Trapalhão olha para os seus pretensos algozes e os vê costeando o alambrado para em seguida entrarem no gramado. À frente, o apenado, já exibindo o revólver engatilhado e o torcedor que afirmou que iria capá-lo, brandindo no ar uma afiada faca, seguido dos demais. Cada um mais brabo do que o outro.

Trapalhão, sentindo-se prestes a sofrer uma mutilação e, logo após, sua iminente morte, corre em direção aos policiais fardados que se encontram à beira do campo e pede socorro:
- Senhores ilustres e dignos militares, sou o assassino de dois crimes ainda não desvendados pela polícia civil, estou me entregando, me prendam, me levem para uma delegacia. Aquelas pessoas que estão vindo ali querem me matar, sem que eu saiba o porquê. Salvem minha vida, salvem minha vida, imploro, pelo amor de Deus.

A Polícia Militar conteve os agressores, serenou os ânimos e resolveu o problema. Atendendo ao pedido do Trapalhão, levaram-no, em segurança, para uma delegacia.
Nova saída para os cinco minutos finais mais seis minutos de acréscimo. O Menino Deus, reencontrando seu verdadeiro futebol, cresceu na partida e ainda conseguiu fazer dois belos gols. O tri estava mais que garantido.

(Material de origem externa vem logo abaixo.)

(** C4 in the initial world with the translation service down. *)
Lemma C4_translation_failure_witness :
  let w' := on_speech_recognized translation_down "hello" (init ∅) in
  input_text (app w') = "hello" /\ output_text (app w') = "" /\
  notices w' = [("Translation Error",
                 "An error occurred during translation: translation connection failed")].
Proof.
  pose proof (C4_translation_failure translation_down "hello" (init ∅)
                (Exn OtherError "translation connection failed") eq_refl) as H.
  cbv zeta in *. destruct H as (H1 & H2 & H3 & _). auto.
Defined.

(** C10 after one full cycle, with a synthesis that fails while saving: the
    tracked file is still the one of the first cycle. *)
Lemma C10_synthesis_failure_witness :
  let w := exec (cycle 0 ["k3x9q2ab"]) (init ∅) in
  let w' := translate_text (synthesis_down ["p0w8e7cd"]) "good morning" w in
  output_text (app w') = "en->es: good morning" /\
  temp_audio_file (app w') = Some "/tmp/tmpk3x9q2ab.mp3".
Proof.
  pose proof (C10_synthesis_failure (synthesis_down ["p0w8e7cd"]) "good morning"
                "en->es: good morning" (exec (cycle 0 ["k3x9q2ab"]) (init ∅))
                (Exn OtherError "synthesis connection failed")) as H.
  cbv zeta in *.
  destruct H as (H1 & _ & H3); [vm_compute; reflexivity..|].
  split; [exact H1|].
  destruct H3 as (H3 & _); [vm_compute; reflexivity|].
  rewrite H3. vm_compute. reflexivity.
Defined.

(** C6: in every run, a dispatch whose translation and synthesis succeed
    creates exactly one file; its path ends in .mp3, did not exist before,
    differs from the tracked file and from every file an earlier synthesis
    returned, becomes the tracked file and the source of the one media
    player, and playback is started. *)
Theorem C6_fresh_audio_file (files : gset string) (evs : list Event)
        (tid : nat) (sv : Services) (t : Thread) (text translated : string)
        (rest : list signal) :
  let w := exec evs (init files) in
  let target := currentData (target_lang (app w)) in
  closed w = false ->
  threads w !! tid = Some t ->
  queue t = finished text :: rest ->
  translation_step sv (currentData (source_lang (app w))) target text
    = Return translated ->
  (synthesize sv translated target w).1 = Return tt ->
  let w' := step (Dispatch tid sv) w in
  exists p,
    fs w' = {[p]} ∪ fs w /\ (p ∉ fs w) /\ endswith p ".mp3" = true /\
    temp_audio_file (app w') = Some p /\
    temp_audio_file (app w) <> Some p /\
    (forall q, SynthesisReturned q ∈ trace w -> q <> p) /\
    player_source (app w') = Some p /\ player_playing (app w') = true.
Proof.
  intros w target Hopen Ht Hq Htr Hsyn w'.
  pose proof (Inv_reachable files evs) as HI. fold w in HI.
  destruct HI as [_ _ _ Hfiles]. specialize (Hfiles Hopen).
  subst w'. unfold step. rewrite Hopen, Ht, Hq. revert Hsyn.
  unfold slot, on_speech_recognized, translate_text, try_except, bind, call, modify.
  cbn. fold target. rewrite Htr. cbn.
  unfold generate_and_play_audio, synthesize, write_audio, try_except, bind,
    ret, call, modify, NamedTemporaryFile. cbn.
  destruct (gTTS sv translated target); cbn; [|discriminate].
  destruct (first_free _ _ _ _) as [p|] eqn:Hfree; cbn; [|discriminate].
  destruct (save sv p); cbn; [|discriminate].
  destruct (media_setSource sv p); cbn; [|discriminate].
  destruct (media_play sv); cbn; [|discriminate]. intros _.
  apply first_free_spec in Hfree as [Hfresh Hsuffix].
  exists p.
  split; [reflexivity|]. split; [exact Hfresh|]. split; [exact Hsuffix|].
  split; [reflexivity|].
  split; [intros Hsame; apply Hfresh, Hfiles; auto|].
  split; [intros q Hq' ->; apply Hfresh, Hfiles; auto|].
  split; reflexivity.
Qed.

(** C6 on the second cycle of a run, where the library first draws the name
    used in the first cycle. *)
Lemma C6_fresh_audio_file_witness :
  let w := exec (cycle 0 ["k3x9q2ab"] ++ [Click; ThreadRuns 1 heard])%list (init ∅) in
  let w' := step (Dispatch 1 (online ["k3x9q2ab"; "p0w8e7cd"])) w in
  temp_audio_file (app w) = Some "/tmp/tmpk3x9q2ab.mp3" /\
  exists p, fs w' = {[p]} ∪ fs w /\ temp_audio_file (app w) <> Some p /\
            player_source (app w') = Some p.
Proof.
  cbv zeta. split; [vm_compute; reflexivity|].
  edestruct (C6_fresh_audio_file ∅
               (cycle 0 ["k3x9q2ab"] ++ [Click; ThreadRuns 1 heard])%list
               1 (online ["k3x9q2ab"; "p0w8e7cd"]))
    as (p & H1 & _ & _ & _ & H5 & _ & H7 & _);
    [vm_compute; reflexivity..|].
  exists p. auto.
Defined.

(** C7, as stated: at exit every audio file of the session is deleted.
    It does not hold: after two successful cycles, closing the window with
    a working [os.unlink] leaves the file of the first cycle behind. *)
Lemma C7_earlier_file_survives_close :
  ~ (forall (files : gset string) (evs : list Event) (sv : Services),
       (forall path, unlink sv path = Return tt) ->
       let w := exec (evs ++ [Close sv])%list (init files) in
       forall p, SynthesisReturned p ∈ trace w -> p ∉ fs w).
Proof.
  intros H.
  apply (H ∅ two_cycles (online []) (fun _ => eq_refl) "/tmp/tmpk3x9q2ab.mp3").
  - vm_compute. set_solver.
  - vm_compute. reflexivity.
Qed.


(** * What a worker thread can change *)

(** A step of a worker thread touches neither the application nor the
    files nor the notices; it records actions of its own and keeps the
    language of every thread; it can end the application, never revive
    it. *)
Lemma worker_step_frame (ev : Event) (w : World) :
  is_worker ev = true ->
  app (step ev w) = app w /\
  fs (step ev w) = fs w /\
  notices (step ev w) = notices w /\
  (closed (step ev w) = false -> closed w = false) /\
  (exists new, trace (step ev w) = (new ++ trace w)%list /\ Forall of_worker new) /\
  (forall tid t, threads w !! tid = Some t ->
     exists t', threads (step ev w) !! tid = Some t' /\ language t' = language t) /\
  (forall tid t', threads (step ev w) !! tid = Some t' ->
     exists t, threads w !! tid = Some t /\ language t' = language t).
Proof.
  intros Hev.
  assert (Hsame : forall P : Prop, P ->
                  app w = app w /\ fs w = fs w /\ notices w = notices w /\ P /\
                  (exists new, trace w = (new ++ trace w)%list /\ Forall of_worker new) /\
                  (forall tid t, threads w !! tid = Some t ->
                     exists t', threads w !! tid = Some t' /\ language t' = language t) /\
                  (forall tid t', threads w !! tid = Some t' ->
                     exists t, threads w !! tid = Some t /\ language t' = language t)).
  { intros P HP. do 3 (split; [reflexivity|]). split; [exact HP|].
    split; [exists []; split; [reflexivity|constructor]|].
    split; intros tid t H; eauto. }
  assert (Hins : forall tid t t0,
             threads w !! tid = Some t -> language t0 = language t ->
             (forall tid' t1, threads w !! tid' = Some t1 ->
                exists t', <[tid := t0]> (threads w) !! tid' = Some t' /\
                           language t' = language t1) /\
             (forall tid' t', <[tid := t0]> (threads w) !! tid' = Some t' ->
                exists t1, threads w !! tid' = Some t1 /\ language t' = language t1)).
  { intros tid t t0 Ht Hl. split; intros tid' t1 H;
      destruct (decide (tid = tid')) as [<-|Hne].
    - rewrite list_lookup_insert_eq by (eapply lookup_lt_Some, Ht).
      exists t0. split; [reflexivity|congruence].
    - rewrite list_lookup_insert_ne by exact Hne. eauto.
    - rewrite list_lookup_insert_eq in H by (eapply lookup_lt_Some, Ht).
      injection H as <-. eauto.
    - rewrite list_lookup_insert_ne in H by exact Hne. eauto. }
  unfold step. destruct (closed w) eqn:Hclosed; [apply Hsame; congruence|].
  destruct ev as [|i|i|tid env|tid sv|sv|tid env]; try discriminate Hev.
  - destruct (threads w !! tid) as [t|] eqn:Ht; [|apply Hsame; congruence].
    destruct (capturing t); [|apply Hsame; congruence].
    set (o := run_until_emit (language t) env).
    set (t0 := match escaped o with
               | Some e => thread_dies e t
               | None => thread_emits o t
               end).
    assert (Hl : language t0 = language t) by (subst t0; destruct (escaped o); reflexivity).
    destruct (Hins tid t t0 Ht Hl) as [Hfw Hbw].
    match goal with |- context [foldr print ?w0 ?l] =>
      destruct (foldr_print_frame l w0) as (Fa & Ft & Ff & Fn & Ftr & Fc) end.
    destruct (escaped o); cbn; rewrite ?Fa, ?Ft, ?Ff, ?Fn, ?Ftr, ?Fc; cbn;
      (split; [reflexivity|]); (split; [reflexivity|]); (split; [reflexivity|]);
      (split; [auto; discriminate|]);
      (split; [exists [RecognitionEnded tid o];
               split; [reflexivity|repeat constructor]|]);
      (split; [exact Hfw|exact Hbw]).
  - destruct (threads w !! tid) as [t|] eqn:Ht; [|apply Hsame; congruence].
    destruct (leaving t); [|apply Hsame; congruence].
    destruct (microphone_exit env) as [u|e]; cbn.
    + destruct (Hins tid t (thread_returns t) Ht eq_refl) as [Hfw Hbw].
      do 3 (split; [reflexivity|]). split; [auto|].
      split; [exists [ThreadFinished tid]; split; [reflexivity|repeat constructor]|].
      split; [exact Hfw|exact Hbw].
    + destruct (Hins tid t (thread_dies e t) Ht eq_refl) as [Hfw Hbw].
      do 3 (split; [reflexivity|]). split; [discriminate|].
      split; [exists []; split; [reflexivity|constructor]|].
      split; [exact Hfw|exact Hbw].
Qed.

(** * Further properties of the worker and of the slots *)

(** X1: the notice of the worker tells the failure class apart: two
    exceptions with the same notice have the same class, and for a request
    error or an unexpected error also the same text. *)
Theorem X1_handler_identifies_failure (e1 e2 : exn) :
  handler e1 = handler e2 ->
  exn_cls e1 = exn_cls e2 /\
  (exn_cls e1 = RequestError \/ exn_cls e1 = OtherError -> exn_str e1 = exn_str e2).
Proof.
  unfold handler, msg_timeout, msg_unintelligible, msg_request, msg_unexpected.
  destruct (exn_cls e1), (exn_cls e2); cbn; intros H;
    try discriminate H; (split; [reflexivity|]);
    intros [Hc|Hc]; try discriminate Hc; injection H; auto.
Qed.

Na volta olímpica, o auxiliar técnico Rafael, alegando sua condição de compadre do Aldo, não se contém e pergunta o que vem a ser o CP, SN.
O Aldo responde com uma pergunta:

-O que fez o nosso zagueiro?
-Cometeu pênalti.
-Então temos o CP. E qual é a única condição aceitável de se cometer pênalti?
-Se necessário.
-E agora o SN.
-Cometer Pênalti, Se Necessário. C P, S N. Bem bolado. Inusitado. É isso aí.
-Satisfeito? Somos tri. Somos tri, ninguém nos segura. Viva o Menino Deus. Viva nossa equipe. Viva nossa diretoria, rumo ao tetra. Vida longa pra todos nós. Mais do que merecemos. Viva, viva, mil vezes viva.